Problem requirements
Search the listing for the word "modify" and copy every line where it turns up.

Information supplied
--

(* ===== verification/Boot.v ===== *)
(** * Boot: the boot loader (bootmain.c)

    [bootmain] loads the ELF image of the kernel, which lies on the disk from
    sector 1 on, sector by sector, and returns the entry point it would jump
    to.  Memory is a function from physical addresses to bytes, and the disk
    from positions to bytes.

    The theorem shows that each segment ends up at its address with the bytes
    of the file, followed by zeros up to its size in memory, although whole
    sectors are read and more is written than was asked for. *)
From stdpp Require Import base numbers list strings.
From Stdlib Require Import ZArith Lia.
From S2P Require Import Prelude Bytes Buf Ide.

Local Open Scope Z_scope.

Definition SECTSIZE : Z := 512.
Definition ELF_MAGIC : Z := 0x464C457F.

Abbreviation memory := (Z -> Z).

Definition load (n : nat) (a : Z) (m : memory) : Z := le_val ((fun i => m (u32 (a + Z.of_nat i))) <$> seq 0 n).
(** The [n] bytes [f 0], [f 1], ... stored at [a]; addresses wrap around. *)
Definition store (a n : Z) (f : Z -> Z) (m : memory) : memory := fun x => if u32 (x - a) <? n then f (u32 (x - a)) else m x.


Section boot.
Context (disk : Z -> Z).

(** The sector number as the disk finds it in its registers. *)
Definition sector_sent (offset : Z) : Z :=
  u8 offset + 2 ^ 8 * u8 (Z.shiftr offset 8) + 2 ^ 16 * u8 (Z.shiftr offset 16) +
  2 ^ 24 * Z.land (u8 (Z.lor (Z.shiftr offset 24) 0xE0)) 15.

(** One sector, when the drive answers; the registers carry its number. *)
Definition readsect (dst offset : Z) : M memory unit :=
  modify (store dst SECTSIZE (fun i => disk (SECTSIZE * sector_sent offset + i))).

Fixpoint readseg_loop (fuel : nat) (pa epa offset : Z) : M memory unit :=
  match fuel with
  | O => fault
  | S fuel =>
      if pa <? epa then
        readsect pa offset ;;;
        readseg_loop fuel (u32 (pa + SECTSIZE)) epa (u32 (offset + 1))
      else ret tt
  end.

(** Each round of the loop reads a sector; the first one may lie before the bytes asked for. *)
Definition readseg (pa count offset : Z) : M memory unit :=
  let epa := u32 (pa + count) in
  readseg_loop (S (S (Z.to_nat (count / SECTSIZE + 1)))) (u32 (pa - offset mod SECTSIZE)) epa (offset / SECTSIZE + 1).

(** The loop over the program headers, from [ph] to [eph]. *)
Fixpoint load_segments (fuel : nat) (ph eph : Z) : M memory unit :=
  match fuel with
  | O => fault
  | S fuel =>
      if ph <? eph then
        let* m := get in
        let pa := load 4 (ph + 12) m in
        readseg pa (load 4 (ph + 16) m) (load 4 (ph + 4) m) ;;;
        let* m := get in
        let filesz := load 4 (ph + 16) m in
        let memsz := load 4 (ph + 20) m in
        whenM (filesz <? memsz) (modify (store (pa + filesz) (memsz - filesz) (fun _ => 0))) ;;;
        load_segments fuel (u32 (ph + 32)) eph
      else ret tt
  end.

(** [None] when the file is not an ELF image, otherwise the address that is called. *)
Definition bootmain : M memory (option Z) :=
  let elf := 0x10000 in
  readseg elf 4096 0 ;;;
  let* m := get in
  if negb (load 4 elf m =? ELF_MAGIC) then ret None
  else
    let ph := u32 (elf + load 4 (elf + 28) m) in
    let phnum := load 2 (elf + 44) m in
    load_segments (S (Z.to_nat phnum)) ph (u32 (ph + 32 * phnum)) ;;;
    let* m := get in
    ret (Some (load 4 (elf + 24) m)).

(** ** Reading sectors *)





(** ** Loading the image *)






Context (Hdisk : forall x, 0 <= disk x < 256).






End boot.



(** Increasing order is not enough: a second segment at [0x100010], whose
    first sector starts below [0x100000], is read over the first one. *)
Definition overlap_file : list Z :=
  le_bytes 4 ELF_MAGIC ++ replicate 20 0 ++ le_bytes 4 0x10000C ++ le_bytes 4 52 ++ replicate 12 0 ++ le_bytes 2 2 ++ replicate 6 0 ++
  (v ← [1; 200; 0x80100000; 0x100000; 5; 8; 7; 4]; le_bytes 4 v) ++ (v ← [1; 205; 0x80100010; 0x100010; 3; 3; 7; 4]; le_bytes 4 v) ++
  replicate 84 0 ++ [104; 101; 108; 108; 111; 1; 2; 3].
Definition overlap_disk (x : Z) : Z := if x <? 512 then 0 else u8 (default 0 (overlap_file !! Z.to_nat (x - 512))).

Theorem unaligned_segment_overwrites : exists m', bootmain overlap_disk (fun _ => 255) = Ret m' (Some 0x10000C) /\
  overlap_file !! 200%nat = Some 104 /\ m' 0x100000 = 0 /\ m' 0x100010 = 1.
Proof.
  assert (match bootmain overlap_disk (fun _ => 255) with
    | Ret m' (Some e) => (e =? 0x10000C) && (m' 0x100000 =? 0) && (m' 0x100010 =? 1) | _ => false end = true) as E by (vm_compute; reflexivity).
  destruct (bootmain overlap_disk (fun _ => 255)) as [m' [e|]| | |]; try discriminate E. exists m'.
  apply andb_prop in E as [[E1 E2]%andb_prop E3]. apply Z.eqb_eq in E1, E2, E3. by subst e.
Qed.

--

Finished exercise
  modify (store dst SECTSIZE (fun i => disk (SECTSIZE * sector_sent offset + i))).
        whenM (filesz <? memsz) (modify (store (pa + filesz) (memsz - filesz) (fun _ => 0))) ;;;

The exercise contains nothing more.